Operation ‘Mountain Lion’: Allied soldiers find photographs, documents and jail cells

Teams exploring caves along Pakistani border

? Braced for booby-traps and hidden tripwires, American soldiers searching elaborate cave complexes along the Pakistan border found jail cells and dossiers complete with photographs and fingerprint samples.

After landing at Bagram air base Saturday aboard waves of Chinook helicopters, men from the 101st Airborne Division recounted the 5-day mission into the Zhawar Mountains that took them deep into enemy caves in a hunt for intelligence information before they destroyed the abandoned hide-outs.

The mission, dubbed Operation Mountain Lion, took about 500 troops to an area not far from where American forces battled Taliban and al-Qaida fighters in last month’s Operation Anaconda. But the soldiers, many of whom fought in Anaconda, said this mission was different because of the absence of fighting and the feeling that they had found a key spot.

“The locals were saying these were the caves where Osama bin Laden was, and we were destroying munitions and felt like we were doing something important,” said Capt. Lou Bauer, 29, of Windsor, N.Y.

U.S. and other allied special forces units have been in the area of Paktia province off and on in recent months, identifying cave hide-outs and looking for intelligence to be used in the hunt for al-Qaida and Taliban forces. Operation Mountain Lion was launched to send in a larger force go through caves inch-by-inch, remove all relevant information, then blow them up.

“A battalion of 500 searching is different from a few people,” Maj. Bryan Hilferty, a U.S. military spokesman at Bagram, said. “So we thought from the intelligence and evidence we saw it was worthwhile for us to go back again.”

The mission took the troops through a dry, narrow valley – like a creek-bed – between two mountains. The caves, some well-hidden and others with openings like small roman arches, opened onto the valley. The valley is a road for some locals, and soldiers described seeing sporadic traffic of people, camels, sheep, and one truck.

The troops searched and destroyed some 15 caves. Man-made and built into mountainsides, the caverns were interconnected and formed networks of tunnels. Bauer had drawn a map with pencil that went on for three pages, showing how one cave went some 1,000 feet deep.

When other methods did not work to destroy the caves, some of which were fortified with brick walls, steel beams and reinforced ceilings, Army engineers used C-4 explosives to bring them down, Bauer said.
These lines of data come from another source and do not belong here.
Lemma remove_entry_ok t S k v :
  holds t S -> key_ok k -> vrp_prefix v = wrap k ->
  exists t', remove_entry t k v = Some t' /\ holds t' (S ∖ {[v]}).
Proof.
  intros (m & Ht & Hm) Hk Hv. unfold remove_entry.
  assert (at_node (key_bits k) v) as Hat by by exists k.
  rewrite (trie_get_ok (fun _ => True) ltac:(done) _ _ _ Ht Hk). cbn [mbind option_bind].
  pose proof (Hm (key_bits k)) as [Hne Hin].
  assert (forall (m' : gmap (list bool) (list Vrp)) o, (forall b, m' !! b = if decide (b = key_bits k) then o else m !! b) ->
    o <> Some [] -> (forall x, x ∈ default [] o <-> x <> v /\ x ∈ default [] (m !! key_bits k)) ->
    forall b, slot_ok (S ∖ {[v]}) b (m' !! b)) as Hset.
  { intros m' o Hm' Ho Hx b. rewrite Hm'. destruct (decide (b = key_bits k)) as [->|Hb].
    - split; [done|]. intros x. rewrite Hx, Hin. set_solver.
    - eapply slot_ok_other; [done..| |done]. set_solver. }
  destruct (m !! key_bits k) as [l|] eqn:El; simpl in Hin.
  - destruct (trie_update_ok (fun _ => True) ltac:(done) _ _ k
      (fun _ => filter (fun x => x <> v) l) Ht Hk) as (t1 & -> & Ht1). cbn [mbind option_bind].
    remember (filter (fun x => x <> v) l) as l' eqn:Efl.
    assert (forall x, x ∈ l' <-> x <> v /\ x ∈ l) as Hl'
      by (intros x; by rewrite Efl, list_elem_of_filter).
    destruct l' as [|y l'].
    + destruct (trie_remove_ok (fun _ => True) ltac:(done) _ _ k Ht1 Hk) as (t2 & -> & Ht2).
      exists t2. split; [done|]. eexists. split; [done|].
      apply (Hset _ None); [|done..]. intros b. case_decide as Hb; [subst; by rewrite lookup_delete_eq|].
      by rewrite lookup_delete_ne, lookup_alter_ne.
    + exists t1. split; [done|]. eexists. split; [done|].
      apply (Hset _ (Some (y :: l'))); [|done..].
      intros b. case_decide as Hb; [subst; by rewrite lookup_alter_eq, El|].
      by rewrite lookup_alter_ne.
  - exists t. split; [done|]. exists m. split; [done|].
    apply (Hset _ None); [|done|set_solver]. intros b. case_decide; by subst.
Qed.
Definition bitmap_ids (a : BitmapPathIdAllocator) : gset Z :=
  list_to_set (filter (fun id => bit_used (bits a) (id - 1) = true)
    (seqZ 1 (64 * Z.of_nat (length (bits a))))).

(** Every word is a u64, and the words before the cursor are full. *)
Definition bitmap_inv (a : BitmapPathIdAllocator) : Prop :=
  Forall u64 (bits a) /\ Forall (eq u64_max) (take (pos a) (bits a)).

Lemma bit_used_bound words k :
  0 <= k -> bit_used words k = true -> k < 64 * Z.of_nat (length words).
Proof.
  unfold bit_used. intros Hk. destruct (words !! _) eqn:E; [|done].
  apply lookup_lt_Some in E. pose proof (Z.div_mod k 64). pose proof (Z.mod_pos_bound k 64). lia.
Qed.

Lemma elem_of_bitmap_ids a id :
  id ∈ bitmap_ids a <-> 1 <= id /\ bit_used (bits a) (id - 1) = true.
Proof.
  unfold bitmap_ids. rewrite elem_of_list_to_set, list_elem_of_filter, elem_of_seqZ. split.
  - intros []; split; [lia|done].
  - intros [Hid Hu]. split; [done|]. apply bit_used_bound in Hu; lia.
Qed.

Lemma div2_64 n w : 0 <= w < 2 ^ Z.of_nat (S n) -> 0 <= Z.div2 w < 2 ^ Z.of_nat n.
Proof. rewrite Z.div2_div, Nat2Z.inj_succ, Z.pow_succ_r by lia. intros. split; [apply Z.div_pos|apply Z.div_lt_upper_bound]; lia. Qed.

Lemma odd_div2 w : Z.odd w = true -> w = 2 * Z.div2 w + 1.
Proof. intros Ho. rewrite (Z.div2_odd w) at 1. by rewrite Ho. Qed.

(** The count stops at the first zero bit. *)
Lemma trailing_ones_spec n w :
  0 <= w < 2 ^ Z.of_nat n -> w <> 2 ^ Z.of_nat n - 1 ->
  0 <= trailing_ones n w < Z.of_nat n /\
  Z.testbit w (trailing_ones n w) = false /\
  forall j, 0 <= j < trailing_ones n w -> Z.testbit w j = true.
Proof.
  revert w. induction n as [|n IH]; intros w Hw Hne; [simpl in *; lia|]. cbn [trailing_ones].
  destruct (Z.odd w) eqn:Eo.
  - pose proof (odd_div2 w Eo) as Ew. destruct (IH (Z.div2 w)) as (Hr & Hz & Ho).
    { by apply div2_64. }
    { intros E. apply Hne. rewrite Ew, E, Nat2Z.inj_succ, Z.pow_succ_r; lia. }
    split_and!; [lia|lia| |].
    + rewrite Ew at 1. replace (1 + trailing_ones n (Z.div2 w)) with (Z.succ (trailing_ones n (Z.div2 w)))
        by lia. by rewrite Z.testbit_odd_succ by lia.
    + intros j Hj. rewrite Ew at 1. destruct (Z.eq_dec j 0) as [->|Hj0].
      * apply Z.testbit_odd_0.
      * replace j with (Z.succ (j - 1)) by lia. rewrite Z.testbit_odd_succ by lia. apply Ho. lia.
  - split_and!; [lia|lia| |lia]. by rewrite Z.bit0_odd.
Qed.

Lemma first_free_spec idx words :
  match first_free idx words with
  | Some (i, b) => exists k w, i = (idx + k)%nat /\ words !! k = Some w /\ w <> u64_max /\
      b = trailing_ones 64 w /\ Forall (eq u64_max) (take k words)
  | None => Forall (eq u64_max) words
  end.
Proof.
  revert idx. induction words as [|w words IH]; intros idx; cbn [first_free]; [done|].
  destruct (Z.eqb_spec w u64_max) as [->|Hne].
  - specialize (IH (S idx)). destruct (first_free _ _) as [[i b]|].
    + destruct IH as (k & w & -> & Hk & Hw & -> & Hf). exists (S k), w.
      split_and!; [lia|exact Hk|exact Hw|reflexivity|]. by constructor.
    + by constructor.
  - exists O, w. split_and!; [lia|reflexivity|exact Hne|reflexivity|constructor].
Qed.

Lemma id_at_small idx bit :
  0 <= bit < 64 -> 64 * Z.of_nat idx + bit + 1 < 2 ^ 32 ->
  id_at idx bit = 64 * Z.of_nat idx + bit + 1.
Proof.
  intros Hb Hi. unfold id_at. rewrite (Z.mod_small (Z.of_nat idx)) by lia.
  rewrite (Z.mod_small (Z.of_nat idx * 64)) by lia. rewrite Z.mod_small; lia.
Qed.

Lemma u64_set_bit w b : u64 w -> 0 <= b < 64 -> u64 (Z.lor w (Z.shiftl 1 b)).
Proof.
  unfold u64. intros Hw Hb. rewrite Z.shiftl_1_l.
  assert (0 <= 2 ^ b < 2 ^ 64) by (split; [lia|apply Z.pow_lt_mono_r; lia]).
  split; [apply Z.lor_nonneg; lia|].
  destruct (Z.eq_dec (Z.lor w (2 ^ b)) 0) as [->|]; [lia|].
  apply Z.log2_lt_pow2; [pose proof (proj2 (Z.lor_nonneg w (2 ^ b))); lia|].
  rewrite Z.log2_lor by lia. apply Z.max_lub_lt.
  - destruct (Z.eq_dec w 0) as [->|]; [simpl; lia|]. apply Z.log2_lt_pow2; lia.
  - rewrite Z.log2_pow2; lia.
Qed.

Lemma u64_clear_bit w c : u64 w -> 0 <= c -> u64 (Z.land w c).
Proof.
  unfold u64. intros Hw Hc. split; [apply Z.land_nonneg; lia|].
  destruct (Z.eq_dec (Z.land w c) 0) as [->|]; [lia|].
  assert (0 <= Z.land w c) by (apply Z.land_nonneg; lia).
  apply Z.log2_lt_pow2; [lia|]. eapply Z.le_lt_trans; [apply Z.log2_land; lia|].
  eapply Z.le_lt_trans; [apply Z.le_min_l|].
  destruct (Z.eq_dec w 0) as [->|]; [simpl; lia|]. apply Z.log2_lt_pow2; lia.
Qed.

Lemma testbit_set w b j :
  0 <= b -> 0 <= j -> Z.testbit (Z.lor w (Z.shiftl 1 b)) j = (j =? b) || Z.testbit w j.
Proof.
  intros. rewrite Z.lor_spec, Z.shiftl_1_l, Z.pow2_bits_eqb by lia.
  rewrite (Z.eqb_sym b j). by destruct (j =? b), (Z.testbit w j).
Qed.

Lemma testbit_clear w b j :
  0 <= b < 64 -> 0 <= j < 64 ->
  Z.testbit (Z.land w (Z.lxor u64_max (Z.shiftl 1 b))) j = negb (j =? b) && Z.testbit w j.
Proof.
  intros. rewrite Z.land_spec, Z.lxor_spec, Z.shiftl_1_l, Z.pow2_bits_eqb by lia.
  unfold u64_max. rewrite <- (Z.ones_equiv 64 : Z.ones 64 = 2 ^ 64 - 1), Z.ones_spec_low by lia.
  rewrite (Z.eqb_sym b j). by destruct (j =? b), (Z.testbit w j).
Qed.
Lemma parse_body_roundtrip t p i d :
  u64 i -> descriptors_wf t d ->
  exists b, parse_ls_nlri_body t (encode_ls_nlri_body p i d) = Ok b /\ body_equiv (mkLsBody p i d) b.
Proof.
  intros Hi Hd. unfold parse_ls_nlri_body, encode_ls_nlri_body.
  assert (length ([p] ++ be_bytes 8 i ++ descriptor_bytes d) = 9 + length (descriptor_bytes d))%nat as ->
    by (by rewrite !length_app, length_be_bytes).
  destruct (Nat.ltb_spec (9 + length (descriptor_bytes d)) NLRI_BODY_HEADER_LEN); [unfold NLRI_BODY_HEADER_LEN in *; lia|].
  change (index ([p] ++ be_bytes 8 i ++ descriptor_bytes d) 0) with (Ok (E := LsNlriError) p). cbn [mbind outcome_bind].
  assert (drop NLRI_BODY_HEADER_LEN ([p] ++ be_bytes 8 i ++ descriptor_bytes d) = descriptor_bytes d) as ->.
  { change NLRI_BODY_HEADER_LEN with (1 + 8)%nat. rewrite <- drop_drop. change (drop 1 ([p] ++ ?x)) with x.
    apply drop_app_length'. by rewrite length_be_bytes. }
  destruct (parse_descriptors_roundtrip t d Hd) as (d' & -> & He). cbn [mbind outcome_bind].
  eexists. split; [reflexivity|]. split_and!; [done| |done]. cbn [body_identifier].
  change (drop 1 ([p] ++ ?x)) with x. rewrite take_app_length' by (by rewrite length_be_bytes).
  by apply be_val_be_bytes_id.
Qed.

Lemma read_ls_nlri_write s n tail :
  nlri_wf s n -> exists n', read_ls_nlri s (write_ls_nlri n ++ tail) = Ok (Some n', tail) /\ nlri_equiv n n'.
Proof.
  intros (Ht & Hlen & Hrd & Hb). unfold write_ls_nlri.
  set (rd := default [] (route_distinguisher n)).
  assert (length (rd ++ nlri_raw n) = length (nlri_raw n) + match route_distinguisher n with Some _ => RD_LEN | None => 0 end)%nat as El.
  { rewrite length_app. unfold rd. destruct (route_distinguisher n) as [r|]; cbn [default id length]; [destruct Hrd as [_ Hr]; rewrite Hr|]; lia. }
  assert (exists pb, parse_known_body (nlri_type n) (nlri_raw n) = Ok pb /\
    match nlri_body n, pb with Some x, Some y => body_equiv x y | None, None => True | _, _ => False end) as (pb & Epb & Hpb).
  { unfold parse_known_body. destruct (nlri_body n) as [b|]; [|rewrite Hb; by eexists].
    destruct Hb as (t & -> & Hi & Hd & ->).
    destruct (parse_body_roundtrip t (body_protocol_id b) (body_identifier b) (body_descriptors b) Hi Hd) as (b' & -> & He).
    by eexists. }
  unfold u16, u64 in *. rewrite <- !app_assoc.
  set (len := Z.of_nat (length (nlri_raw n) + match route_distinguisher n with Some _ => RD_LEN | None => 0%nat end)).
  assert (0 <= len < 65536) as Hl by (unfold len, RD_LEN; destruct (route_distinguisher n); lia).
  pose proof (be_val_be_bytes_id 2 (nlri_type n) ltac:(lia)) as Et. pose proof (be_val_be_bytes_id 2 len ltac:(lia)) as Ele.
  pose proof (length_be_bytes 2 (nlri_type n)) as L1. pose proof (length_be_bytes 2 len) as L2.
  destruct (be_bytes 2 (nlri_type n)) as [|a [|b [|]]]; try done.
  destruct (be_bytes 2 len) as [|c [|d [|]]]; try done.
  cbn [app]. unfold read_ls_nlri. rewrite Et, Ele. cbv zeta. unfold len. rewrite Nat2Z.id, <- El, app_assoc.
  destruct (Nat.ltb_spec (length ((rd ++ nlri_raw n) ++ tail)) (length (rd ++ nlri_raw n))) as [Hlt|_];
    [rewrite (length_app _ tail) in Hlt; lia|].
  rewrite take_app_length, drop_app_length. unfold rd, nlri_equiv in *. clear rd Et Ele.
  destruct (route_distinguisher n) as [r|] eqn:Er.
  - destruct Hrd as [-> Hr]. rewrite bool_decide_eq_true_2 by done. cbn [default id andb].
    destruct (Nat.ltb_spec (length (r ++ nlri_raw n)) RD_LEN) as [Hlt|_]; [rewrite length_app in Hlt; lia|].
    rewrite take_app_length', drop_app_length' by (by rewrite Hr). rewrite Epb. cbn [mbind outcome_bind]. by eexists.
  - rewrite bool_decide_eq_false_2 by done. cbn [default id andb app]. rewrite Epb. cbn [mbind outcome_bind]. by eexists.
Qed.

Lemma read_ls_nlri_shrinks s bytes n rest :
  read_ls_nlri s bytes = Ok (n, rest) -> (length rest < length bytes)%nat.
Proof.
  unfold read_ls_nlri. destruct bytes as [|a [|b [|c [|d bytes]]]]; try done. cbv zeta.
  destruct (_ <? _)%nat; [done|]. destruct (_ && _).
  - intros [= <- <-]. rewrite length_drop. simpl. lia.
  - destruct (bool_decide _); cbn; destruct (parse_known_body _ _); cbn; try done;
      intros [= <- <-]; rewrite length_drop; simpl; lia.
Qed.
End nlri_roundtrip.

(** ** No panic *)
Definition nonempty_lists (m : TlvMap) : Prop := map_Forall (fun _ l => l <> []) m.

Lemma make_tlv_map_nonempty l : nonempty_lists (make_tlv_map l).
Proof.
  intros c tlvs Hc. pose proof (make_tlv_map_lookup l c) as Hm. rewrite Hc in Hm. by destruct Hm as (t & tlvs' & -> & _).
Qed.

Lemma validate_ordering_no_panic l : validate_tlv_ordering l <> Panic.
Proof.
  induction l as [|a l IH]; [done|]. destruct l as [|b l]; [done|]. cbn [validate_tlv_ordering] in *.
  by destruct (bool_decide _).
Qed.

Lemma validate_unique_no_panic l : validate_unique_tlv l <> Panic.
Proof.
  unfold validate_unique_tlv. generalize (@nil Z). induction l as [|a l IH]; intros seen; [done|].
  cbn [validate_unique_from]. by destruct (bool_decide _).
Qed.

Lemma exact_no_panic name n v : exact name n v <> Panic.
Proof. unfold exact. by destruct (_ =? _)%nat. Qed.

Lemma add_node_tlvs_no_panic d l : add_node_tlvs d l <> Panic.
Proof.
  revert d. induction l as [|t l IH]; intros d; [done|]. cbn [add_node_tlvs]. apply outcome_bind_no_panic; [|by auto].
  unfold add_node_tlv, exact_u32. repeat case_match; try done;
    (apply outcome_bind_no_panic; [|done]); unfold exact; by destruct (_ =? _)%nat.
Qed.

Lemma parse_node_no_panic bytes : parse_node_descriptor bytes <> Panic.
Proof.
  unfold parse_node_descriptor. apply outcome_bind_no_panic; [apply parse_tlv_list_no_panic|]. intros l _.
  apply outcome_bind_no_panic; [apply validate_unique_no_panic|]. intros _ _. apply add_node_tlvs_no_panic.
Qed.

Lemma opt_field_no_panic {A} l t (f : list Z -> outcome LsNlriError A) :
  (forall v, f v <> Panic) -> opt_field (make_tlv_map l) t f <> Panic.
Proof.
  intros Hf. rewrite opt_field_first. destruct (first_value _ l) as [v|]; [|done].
  apply outcome_bind_no_panic; [apply Hf|done].
Qed.

Lemma node_field_no_panic l t name : node_field (make_tlv_map l) t name <> Panic.
Proof. rewrite node_field_first. destruct (first_value _ l); [apply parse_node_no_panic|done]. Qed.

Lemma parse_mt_ids_no_panic v : parse_mt_ids v <> Panic.
Proof. unfold parse_mt_ids. by destruct (negb _). Qed.

(** A chain of binds none of which panics. *)
Ltac no_panic :=
  repeat first
    [ done
    | apply opt_field_no_panic; intros ?
    | apply exact_no_panic | apply parse_mt_ids_no_panic | apply node_field_no_panic
    | apply outcome_bind_no_panic; [|intros ? _] ].

Section no_panic.
Context `{HashOrder}.

Lemma parse_body_no_panic t body : parse_ls_nlri_body t body <> Panic.
Proof.
  unfold parse_ls_nlri_body. destruct (Nat.ltb_spec (length body) NLRI_BODY_HEADER_LEN) as [|Hl]; [done|].
  destruct body as [|p body]; [cbn in Hl; unfold NLRI_BODY_HEADER_LEN in Hl; lia|]. cbn [index lookup list_lookup mbind outcome_bind].
  apply outcome_bind_no_panic; [|done]. unfold parse_ls_nlri_descriptors.
  apply outcome_bind_no_panic; [apply parse_tlv_list_no_panic|]. intros l _.
  apply outcome_bind_no_panic; [apply validate_ordering_no_panic|]. intros _ _.
  apply outcome_bind_no_panic; [apply node_field_no_panic|]. intros n _.
  destruct t; unfold parse_link_descriptor, parse_prefix_descriptor; no_panic.
Qed.

Lemma read_ls_nlri_no_panic s bytes : read_ls_nlri s bytes <> Panic.
Proof.
  unfold read_ls_nlri. destruct bytes as [|a [|b [|c [|d bytes]]]]; try done. cbv zeta.
  destruct (_ <? _)%nat; [done|]. destruct (_ && _); [done|].
  assert (forall ty v, parse_known_body ty v <> Panic) as Hk.
  { intros ty v. unfold parse_known_body. destruct (nlri_type_from_u16 ty) as [t|]; [|done].
    pose proof (parse_body_no_panic t v). by destruct (parse_ls_nlri_body t v). }
  destruct (bool_decide _); (apply outcome_bind_no_panic; [apply Hk|done]).
Qed.
End no_panic.

(** What a turn consumed, outside VPN. *)
Lemma read_ls_nlri_bytes `{HashOrder} s bytes n rest :
  s <> LinkStateVpn -> bytes_ok bytes -> read_ls_nlri s bytes = Ok (n, rest) ->
  exists n', n = Some n' /\ bytes = write_ls_nlri n' ++ rest /\ bytes_ok rest.
Proof.
  intros Hs Hb. unfold read_ls_nlri. destruct bytes as [|a [|b [|c [|d bytes]]]]; try done. cbv zeta.
  rewrite !bool_decide_eq_false_2 by done. cbn [andb].
  set (len := Z.to_nat (be_val [c; d])). destruct (Nat.ltb_spec (length bytes) len) as [|Hl]; [done|].
  destruct (parse_known_body _ _) as [pb| |]; [|done..]. cbn [mbind outcome_bind]. intros [= <- <-].
  eexists. split; [reflexivity|]. unfold write_ls_nlri. cbn [nlri_type nlri_raw route_distinguisher default].
  rewrite Nat.add_0_r, length_take, Nat.min_l by done. cbn [app].
  apply Forall_cons in Hb as [Ha Hb]. apply Forall_cons in Hb as [Hb' Hb].
  apply Forall_cons in Hb as [Hc Hb]. apply Forall_cons in Hb as [Hd Hb].
  assert (bytes_ok [a; b]) as Hab by (apply Forall_cons; split; [done|by apply Forall_singleton]).
  assert (bytes_ok [c; d]) as Hcd by (apply Forall_cons; split; [done|by apply Forall_singleton]).
  unfold len. rewrite Z2Nat.id by (apply be_val_bounds, Hcd).
  pose proof (be_bytes_be_val _ Hab) as E1. pose proof (be_bytes_be_val _ Hcd) as E2. cbn [length] in E1, E2.
  change (a * 256 ^ Z.of_nat 1 + (b * 256 ^ Z.of_nat 0 + 0)) with (be_val [a; b]).
  rewrite E1, E2. cbn [app].
  rewrite take_drop. split; [done|by apply Forall_drop].
Qed.
(* ===== verification/BgpLsAttr.v ===== *)
(** * The BGP-LS attribute codec ([bgpgg/src/bgp/bgpls_attr.rs],
    [LsAttrTlvType] of [bgpgg/src/bgp/bgpls.rs])

    [None] of the Rust parsers, a malformed attribute, is [Err ()]. *)
From S2P Require Import Prelude Wire Net Notification Nlri BgpLs Attrs.

Inductive LsAttrTlvType :=
  | NodeFlagBits | OpaqueNodeAttr | NodeName | IsisAreaId
  | Ipv4RouterIdLocal | Ipv6RouterIdLocal | Ipv4RouterIdRemote | Ipv6RouterIdRemote
  | AdminGroup | MaxLinkBw | MaxRsvblLinkBw | UnreservedBw | TeDefaultMetric | LinkProtection
  | MplsProtocolMask | IgpMetric | Srlg | OpaqueLinkAttr | LinkName
  | IgpFlags | IgpRouteTag | IgpExtendedRouteTag | PrefixMetric | OspfFwdAddr | OpaquePrefixAttr.

Definition attr_tlv_code (t : LsAttrTlvType) : Z :=
  match t with
  | NodeFlagBits => 1024 | OpaqueNodeAttr => 1025 | NodeName => 1026 | IsisAreaId => 1027
  | Ipv4RouterIdLocal => 1028 | Ipv6RouterIdLocal => 1029
  | Ipv4RouterIdRemote => 1030 | Ipv6RouterIdRemote => 1031
  | AdminGroup => 1088 | MaxLinkBw => 1089 | MaxRsvblLinkBw => 1090 | UnreservedBw => 1091
  | TeDefaultMetric => 1092 | LinkProtection => 1093 | MplsProtocolMask => 1094
  | IgpMetric => 1095 | Srlg => 1096 | OpaqueLinkAttr => 1097 | LinkName => 1098
  | IgpFlags => 1152 | IgpRouteTag => 1153 | IgpExtendedRouteTag => 1154
  | PrefixMetric => 1155 | OspfFwdAddr => 1156 | OpaquePrefixAttr => 1157
  end.

Definition attr_tlv_types : list LsAttrTlvType :=
  [NodeFlagBits; OpaqueNodeAttr; NodeName; IsisAreaId; Ipv4RouterIdLocal; Ipv6RouterIdLocal;
   Ipv4RouterIdRemote; Ipv6RouterIdRemote; AdminGroup; MaxLinkBw; MaxRsvblLinkBw; UnreservedBw;
   TeDefaultMetric; LinkProtection; MplsProtocolMask; IgpMetric; Srlg; OpaqueLinkAttr; LinkName;
   IgpFlags; IgpRouteTag; IgpExtendedRouteTag; PrefixMetric; OspfFwdAddr; OpaquePrefixAttr].

(** The arms of [from_u16], each a code of the enumeration. *)
Definition attr_tlv_type_from_u16 (val : Z) : option LsAttrTlvType :=
  List.find (fun t => attr_tlv_code t =? val) attr_tlv_types.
The searches netted five trash bags full of documents, including folders that looked like dossiers, with photos and fingerprint samples attached. Soldiers also came across medical supplies, including syringes and antibiotics, rocket propelled grenades and, deep inside one cave – three cells with bars.

Hilferty would not comment on what was found in the documents nor the value of the other information, but said “everything that we find is significant.”

The soldiers said they also encountered their share of mysteries that will now be up to intelligence officers to sort out.

In many caves they found white powder everywhere, and jars of it in an abandoned village nearby. Sitting on their duffel bags at Bagram, soldiers also wondered among one another about the purpose of a T-shaped trench, 3 feet wide and 5 feet deep, found in one cave.

Perhaps the most out-of-place item located was a copy of USA Today from May 17, 2001.

Local Afghans were friendly, the soldiers said, and there were anti-Taliban forces running checkpoints on many hilltops. An Associated Press photographer heard an Afghan soldier tell an American officer that some 800 al-Qaida and Taliban soldiers had regrouped a few miles away, just over the border, in Pakistan. The soldier, translating for his commander, complained that “the Pakistanis aren’t doing anything about it.”

The Pakistani government insists it is patrolling the border vigilantly.

The Americans encountered no hostility – neither from locals whose villages they trooped through nor from enemy forces. The only combat sounds they heard were those from locals celebrating one night, banging steel pipes, singing and firing off their guns.

On a search of the village of Shodiaka, which locals said had been recently abandoned, soldiers found made beds, children’s books and food. Nearby, they came across a cemetery of hundreds of graves, marked by stones and colorful flags. In the cemetery was a small, clay building, just big enough for a table inside. Spread out on the table was a not-yet decomposed body, covered with brightly colored blankets.